(** * Chunked parallel repository analysis: a shallow embedding

    The development follows the four agents of the backend:
    [CodebaseChunkingAgent] (the decomposer), [ParallelAnalysisCoordinator]
    (the scheduler), [ResultsAggregator] and [AgentOrchestrator].
    Each JavaScript class becomes a module of executable definitions; the
    language-model calls and the clock are inputs of the functions that use
    them.  Theorems come after all definitions. *)

From Stdlib Require Import Ascii String Sorting.Permutation.
From stdpp Require Import base option list strings pretty gmap sorting.

Open Scope string_scope.
Open Scope nat_scope.
Open Scope list_scope.

(** ** JavaScript helpers *)

Module Js.

(** [String.prototype.toLowerCase], on the ASCII letters. *)
Definition lower_ascii (c : ascii) : ascii :=
  let n := Ascii.nat_of_ascii c in
  if (65 <=? n) && (n <=? 90) then Ascii.ascii_of_nat (n + 32) else c.

Fixpoint toLowerCase (s : string) : string :=
  match s with
  | EmptyString => EmptyString
  | String c r => String (lower_ascii c) (toLowerCase r)
  end.

(** [s.startsWith(p)] *)
Fixpoint startsWith (p s : string) : bool :=
  match p, s with
  | EmptyString, _ => true
  | String a p', String b s' => if Ascii.eqb a b then startsWith p' s' else false
  | String _ _, EmptyString => false
  end.

(** [s.includes(p)] *)
Fixpoint includes (p s : string) : bool :=
  startsWith p s ||
  match s with
  | EmptyString => false
  | String _ s' => includes p s'
  end.

(** [s.split('.').pop()]: the text after the last dot, the whole string
    when it has none.  [acc] is the segment read since the last dot. *)
Fixpoint last_segment (acc s : string) : string :=
  match s with
  | EmptyString => acc
  | String c r =>
      if Ascii.eqb c "."%char then last_segment EmptyString r
      else last_segment (acc +:+ String c EmptyString) r
  end.

Definition split_dot_pop (s : string) : string := last_segment EmptyString s.

(** [s.split(sep)] for a one-character separator; [acc] is the piece
    read since the last separator. *)
Fixpoint splitOn (sep : ascii) (acc s : string) : list string :=
  match s with
  | EmptyString => [acc]
  | String c r =>
      if Ascii.eqb c sep then acc :: splitOn sep EmptyString r
      else splitOn sep (acc +:+ String c EmptyString) r
  end.

(** [s.split('\n')] *)
Definition lines (s : string) : list string :=
  splitOn (Ascii.ascii_of_nat 10) EmptyString s.

(** White space, among the ASCII characters. *)
Definition isSpace (c : ascii) : bool :=
  let n := Ascii.nat_of_ascii c in
  ((9 <=? n) && (n <=? 13)) || (n =? 32).

Fixpoint trimStart (s : string) : string :=
  match s with
  | EmptyString => EmptyString
  | String c r => if isSpace c then trimStart r else s
  end.

Fixpoint trimEnd (s : string) : string :=
  match s with
  | EmptyString => EmptyString
  | String c r =>
      match trimEnd r with
      | EmptyString => if isSpace c then EmptyString else String c EmptyString
      | r' => String c r'
      end
  end.

(** [s.trim()] *)
Definition trim (s : string) : string := trimEnd (trimStart s).

(** [s.substring(2)] *)
Definition substring2 (s : string) : string :=
  match s with
  | String _ (String _ r) => r
  | _ => EmptyString
  end.

(** [arr.slice(i, j)] for [0 <= i <= j]. *)
Definition slice {A} (i j : nat) (l : list A) : list A := take (j - i) (drop i l).

(** [x || d] on an optional string: undefined and the empty string are
    falsy. *)
Definition str_or (o : option string) (d : string) : string :=
  match o with
  | Some s => if String.eqb s "" then d else s
  | None => d
  end.

(** [x || d] on an optional array or object: only undefined is falsy. *)
Definition obj_or {A} (o : option A) (d : A) : A := default d o.

(** [.filter(Boolean)] on optional strings. *)
Definition truthy_strs (l : list (option string)) : list string :=
  omap (fun o => match o with
                 | Some s => if String.eqb s "" then None else Some s
                 | None => None
                 end) l.

(** [Math.ceil(a / b)] for non-negative integers and [b > 0]. *)
Definition ceil_div (a b : nat) : nat := (a + b - 1) / b.

(** Adding to a [Set] kept as its insertion-ordered element list. *)
Definition set_add (s : list string) (x : string) : list string :=
  if bool_decide (x ∈ s) then s else s ++ [x].

(** [[...new Set(l)]], [Array.from(set)] after adding [l] in order. *)
Definition set_add_all (s l : list string) : list string := foldl set_add s l.

(** [arr.join(sep)] *)
Fixpoint join (sep : string) (l : list string) : string :=
  match l with
  | [] => ""
  | [x] => x
  | x :: r => x +:+ sep +:+ join sep r
  end.

(** A JavaScript value, as far as the response and error objects need. *)
Inductive val :=
| VUndef
| VBool (b : bool)
| VNum (n : N)
| VStr (s : string)
| VError (message : string).

(** A returned value or a thrown [Error]. *)
Inductive Try (A : Type) :=
| Returns (a : A)
| Throws (message : string).
Arguments Returns {A} a.
Arguments Throws {A} message.

Definition bind {A B} (t : Try A) (k : A -> Try B) : Try B :=
  match t with
  | Returns a => k a
  | Throws message => Throws message
  end.

(** **** Objects used as counters

    An object whose keys are strings and whose values are counts is kept
    as the list of its entries in the order the keys were created.  The
    embedding covers keys other than the names every object inherits
    ([inheritedKeys]): for those, [counts[key] || 0] reads the inherited
    member instead of [undefined]. *)
Definition inheritedKeys : list string :=
  ["constructor"; "toString"; "toLocaleString"; "valueOf"; "hasOwnProperty";
   "isPrototypeOf"; "propertyIsEnumerable"; "__proto__"; "__defineGetter__";
   "__defineSetter__"; "__lookupGetter__"; "__lookupSetter__"].

(** [counts[key] = (counts[key] || 0) + 1] *)
Fixpoint bump (key : string) (counts : list (string * nat)) : list (string * nat) :=
  match counts with
  | [] => [(key, 1)]
  | (k, n) :: rest =>
      if String.eqb k key then (k, n + 1) :: rest else (k, n) :: bump key rest
  end.

Definition digitOf (c : ascii) : option N :=
  let n := N_of_ascii c in
  if ((48 <=? n) && (n <=? 57))%N then Some (n - 48)%N else None.

Fixpoint digitsValue (acc : N) (s : string) : option N :=
  match s with
  | EmptyString => Some acc
  | String c r =>
      match digitOf c with
      | Some d => digitsValue (acc * 10 + d)%N r
      | None => None
      end
  end.

(** The array index a key denotes, if any: a decimal numeral without
    leading zero, below [2^32 - 1]. *)
Definition arrayIndex (s : string) : option N :=
  match s with
  | EmptyString => None
  | String c r =>
      if Ascii.eqb c "0"%char && negb (String.eqb r "") then None
      else match digitsValue 0 s with
           | Some n => if (n <? 4294967295)%N then Some n else None
           | None => None
           end
  end.

Definition indexLe (a b : N * (string * nat)) : Prop := (a.1 ≤ b.1)%N.

#[global] Instance indexLe_dec : RelDecision indexLe.
Proof. intros a b. unfold indexLe. apply _. Defined.

(** [Object.entries(counts)]: the keys that are array indices first, in
    ascending numeric order, then the other keys in creation order. *)
Definition entries (counts : list (string * nat)) : list (string * nat) :=
  let indexed := omap (fun e => (fun n => (n, e)) <$> arrayIndex e.1) counts in
  let named := filter (fun e => arrayIndex e.1 = None) counts in
  map snd (merge_sort indexLe indexed) ++ named.

(** An optional string inside a template literal or a string
    concatenation. *)
Definition tmpl (o : option string) : string := default "undefined" o.

(** [Math.floor(a / b)] on non-negative integers, printed. *)
Definition showDiv (a b : N) : string := pretty (a / b)%N.

(** The line separator, as a string. *)
Definition nl : string := String (Ascii.ascii_of_nat 10) EmptyString.

(** [s] does not contain the character [c]. *)
Fixpoint freeOf (c : ascii) (s : string) : bool :=
  match s with
  | EmptyString => true
  | String a r => negb (Ascii.eqb a c) && freeOf c r
  end.

(** [s] holds no line separator. *)
Definition oneLine (s : string) : bool := freeOf (Ascii.ascii_of_nat 10) s.

End Js.

(** ** CodebaseChunkingAgent *)

Module Chunking.

Record Config := {
  maxChunkSize : nat;
  maxChunks : nat;
  minChunkSize : nat
}.

(** The constructor's defaults. *)
Definition defaultConfig : Config :=
  {| maxChunkSize := 200; maxChunks := 10; minChunkSize := 50 |}.

Record Chunk := {
  id : string;
  name : string;
  description : string;
  files : list string;
  priority : string;
  dependencies : list string;
  chunk_type : string
}.

Record ChunkingData := {
  chunks : list Chunk;
  chunkingStrategy : string;
  totalFiles : nat;
  chunkCount : nat;
  estimatedProcessingTime : string
}.

Record ChunkingResult := {
  success : bool;
  data : option ChunkingData;
  error : option string;
  raw : option string
}.

(** The seven keys of [groups], in the order of the object literal. *)
Inductive FileType :=
| Frontend | Backend | Configuration | Tests | Documentation | Utilities | Other.

#[global] Instance FileType_eq_dec : EqDecision FileType.
Proof. solve_decision. Defined.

## Task prompt:
Return exactly the lines above from the line that has "default d o." through the line that has "as the list", inclusive, and nothing else.

## Written response:
Definition obj_or {A} (o : option A) (d : A) : A := default d o.

(** [.filter(Boolean)] on optional strings. *)
Definition truthy_strs (l : list (option string)) : list string :=
  omap (fun o => match o with
                 | Some s => if String.eqb s "" then None else Some s
                 | None => None
                 end) l.

(** [Math.ceil(a / b)] for non-negative integers and [b > 0]. *)
Definition ceil_div (a b : nat) : nat := (a + b - 1) / b.

(** Adding to a [Set] kept as its insertion-ordered element list. *)
Definition set_add (s : list string) (x : string) : list string :=
  if bool_decide (x ∈ s) then s else s ++ [x].

(** [[...new Set(l)]], [Array.from(set)] after adding [l] in order. *)
Definition set_add_all (s l : list string) : list string := foldl set_add s l.

(** [arr.join(sep)] *)
Fixpoint join (sep : string) (l : list string) : string :=
  match l with
  | [] => ""
  | [x] => x
  | x :: r => x +:+ sep +:+ join sep r
  end.

(** A JavaScript value, as far as the response and error objects need. *)
Inductive val :=
| VUndef
| VBool (b : bool)
| VNum (n : N)
| VStr (s : string)
| VError (message : string).

(** A returned value or a thrown [Error]. *)
Inductive Try (A : Type) :=
| Returns (a : A)
| Throws (message : string).
Arguments Returns {A} a.
Arguments Throws {A} message.

Definition bind {A B} (t : Try A) (k : A -> Try B) : Try B :=
  match t with
  | Returns a => k a
  | Throws message => Throws message
  end.

(** **** Objects used as counters

    An object whose keys are strings and whose values are counts is kept
    as the list of its entries in the order the keys were created.  The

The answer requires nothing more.